Rosa gymnocarpa
Common name:
Little Wood Rose
Wood Rose
Baldhip Rose
Pronunciation:
RO-za jim-no-CAR-pah
Family:
Rosaceae
Genus:
Type:
Broadleaf
Native to (or naturalized in) Oregon:
Yes
- Broadleaf deciduous shrub, erect, finely branched, to 6 ft (1.8 m), stems slender, armed with fine, needle-like, prickles, mixed with bristles. Leaves alternate, compound, 5-9 leaflets, each 1-4 cm, elliptic to ovate to round, often tinged with brown or purple and covered with a dull waxy bloom, usually hairless on both sides. Stipules narrow. Flowers pink, solitary or up to 4 in a cluster, 2.5-4 cm wide. Fruit (hip) spherical to pear-shaped, red, 6-10 mm, smooth (i.e., Baldhip Rose), calyx deciduous; hips remain on plants throughout the winter.

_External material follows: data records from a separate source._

(* ===== verification/Snapshot.v ===== *)
(** * Replication snapshots

    Models how [crates/smallclaims/src/store.rs] keeps the inventory it tells peers: the inventory
    read whole from the two tables ([full_compact_replication_inventory]), and the snapshot that
    extends its predecessor by the new rows ([build_replication_snapshot]). The tables are lists of
    rows; rowids are SQLite's, one more than the highest in use. The graph digests a snapshot also
    carries are not modelled. A panic is [None]. *)

From Stdlib Require Import Ascii.
From S2P Require Import Prelude StableSort Text Json Bytes Order BTree Slices Claim Hash Inventory.
Import Compact.

Local Abbreviation sorted := (StronglySorted (λ a b, ReplicaEnvelopeId_compare a b = Lt)).

(** ** The tables *)

Record Tables := mkTables {
  replica_envelopes : list (Z * ReplicaEnvelopeId);
  checkpoint_envelopes : list ReplicaEnvelopeId
}.

Definition stored (t : Tables) : list ReplicaEnvelopeId := map snd (replica_envelopes t).
Definition held (t : Tables) (i : ReplicaEnvelopeId) : bool := bool_decide (i ∈ stored t).

Definition max_rowid (rows : list (Z * ReplicaEnvelopeId)) : Z :=
  fold_left (λ m row, Z.max m row.1) rows 0%Z.

(** The rows of the union, [(rowid, identity, has a payload)], by writer, sequence and hash. *)
Definition inventory_rows (t : Tables) : list (Z * ReplicaEnvelopeId * bool) :=
  rows_in_order ReplicaEnvelopeId_compare (λ row, row.1.2)
    (map (λ row, (row.1, row.2, true)) (replica_envelopes t)
     ++ map (λ i, (0%Z, i, false)) (List.filter (λ i, negb (held t i)) (checkpoint_envelopes t))).

Record ReplicationSnapshot := mkSnapshot {
  sn_max_envelope_rowid : Z;
  sn_envelope_rows : nat;
  sn_tombstone_rows : nat;
  sn_inventory : CompactReplicationInventory;
  sn_buckets : list ReplicationInventoryBucket;
  sn_digest_prefixes : list (list ascii);
  sn_authority_digest : string
}.

(** ** The state of the tables *)

Definition all_ids (t : Tables) : list ReplicaEnvelopeId := stored t ++ checkpoint_envelopes t.

(** What a peer is told, in order. *)
Definition listed (t : Tables) : list ReplicaEnvelopeId := bt_set ReplicaEnvelopeId_compare (all_ids t).

(** The tables' keys, and that an envelope's hash names it. *)
Record tables_ok (t : Tables) : Prop := {
  to_rowids : NoDup (map fst (replica_envelopes t));
  to_positive : ∀ row, row ∈ replica_envelopes t → (0 < row.1)%Z;
  to_stored : NoDup (stored t);
  to_tombstones : NoDup (checkpoint_envelopes t);
  to_sequences : sequences_ok (all_ids t);
  to_hashes : ∀ a b, a ∈ all_ids t → b ∈ all_ids t → eid_hash a = eid_hash b → a = b
}.

(** ** Greatest rowids *)

Lemma fold_max_le {A} (f : A → Z) l m z :
  (fold_left (λ m x, Z.max m (f x)) l m ≤ z ↔ m ≤ z ∧ ∀ x, x ∈ l → f x ≤ z)%Z.
Proof.
  revert m. induction l as [|x l IH]; intros m; simpl.
  - split; [intros; split; [done|by intros x ?%elem_of_nil]|by intros [? _]].
  - rewrite IH, Z.max_lub_iff. setoid_rewrite elem_of_cons. naive_solver.
Qed.

Lemma fold_max_unique {A} (f : A → Z) l m n :
  (m ≤ n)%Z → (∀ x, x ∈ l → (f x ≤ n)%Z) → (n = m ∨ ∃ x, x ∈ l ∧ f x = n) →
  fold_left (λ m x, Z.max m (f x)) l m = n.
Proof.
  intros Hm Hl Hn. apply Z.le_antisymm; [by apply fold_max_le|].
  pose proof (proj1 (fold_max_le f l m _) (Z.le_refl _)) as [H1 H2].
  destruct Hn as [->|(x & Hx & <-)]; [done|by apply H2].
Qed.

Lemma fold_max_attained {A} (f : A → Z) l m :
  let n := fold_left (λ m x, Z.max m (f x)) l m in n = m ∨ ∃ x, x ∈ l ∧ f x = n.
Proof.
  revert m. induction l as [|x l IH]; intros m; simpl; [by left|].
  destruct (IH (Z.max m (f x))) as [E|(y & Hy & E)].
  - rewrite E. destruct (Z.max_spec m (f x)) as [[_ ->]|[_ ->]]; [right; exists x; set_solver|by left].
  - right. exists y. split; [by right|done].
Qed.

Section snapshot.
Context {hex : HexApi} (sha256 : list ascii → list ascii).

Definition push_row (state : CompactReplicationInventory * Z) (row : Z * ReplicaEnvelopeId * bool) :
    CompactReplicationInventory * Z :=
  let '(inv, max) := state in
  let '(rowid, i, payload) := row in
  let inv := push_sorted inv i in
  (if payload : bool then inv else mark_last_payloadless inv, Z.max max rowid).

Definition full_compact_replication_inventory (t : Tables) : CompactReplicationInventory * Z :=
  let '(inv, max) := fold_left push_row (inventory_rows t) (empty_inventory, 0%Z) in
  (refresh_digest sha256 inv, max).

(** [SELECT ... WHERE rowid>?1 ORDER BY rowid]. *)
Definition additions_since (t : Tables) (rowid : Z) : list (Z * ReplicaEnvelopeId) :=
  sort_by (zkey_leb fst) (List.filter (λ row, (rowid <? row.1)%Z) (replica_envelopes t)).

(** A new digest for one range that gained an envelope. *)
Definition renew_bucket (inv : CompactReplicationInventory) (bs : option (list ReplicationInventoryBucket))
    (key : string * Z) : option (list ReplicationInventoryBucket) :=
  bs ← bs; b ← bucket sha256 inv (range inv key.1 key.2);
  Some (match binary_search_by (λ existing, range_compare (bucket_key existing) key) bs with
        | Ok position => <[position := b]> bs
        | Err position => take position bs ++ b :: drop position bs
        end).

Definition range_ltb (a b : string * Z) : bool :=
  match range_compare a b with Lt => true | _ => false end.

(** The first range that gained an envelope. *)
Definition resume_from (bs : list ReplicationInventoryBucket) (touched : list (string * Z)) : nat :=
  match map (λ key, partition_point (λ existing, range_ltb (bucket_key existing) key) bs) touched with
  | [] => length bs
  | p :: ps => fold_left Nat.min ps p
  end.

Definition full_snapshot (t : Tables) :
    option (CompactReplicationInventory * Z * list ReplicationInventoryBucket * list (list ascii) * nat) :=
  let '(inv, max) := full_compact_replication_inventory t in
  bs ← buckets sha256 inv; Some (inv, max, bs, [], 0).

Definition extend_snapshot (previous : ReplicationSnapshot) (additions : list (Z * ReplicaEnvelopeId)) :
    option (CompactReplicationInventory * Z * list ReplicationInventoryBucket * list (list ascii) * nat) :=
  let max := fold_left (λ m row, Z.max m row.1) additions (sn_max_envelope_rowid previous) in
  let touched := bt_set range_compare (map (λ row, range_key row.2) additions) in
  let inv := fold_left (λ inv row, insert inv row.2) additions (sn_inventory previous) in
  bs ← fold_left (renew_bucket inv) touched (Some (sn_buckets previous));
  Some (inv, max, bs, sn_digest_prefixes previous, resume_from bs touched).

- Sun to shade. Moist to drier soils.
- Hardy to USDA Zone 5 Native to much of the west, from the Rocky Mountains to the Pacific Coast and from British Columbia to southern California.
- gymnocarpa: naked fruit, [possibly a reference to the smooth, hairless fruit (hip), with a deciduous calyx].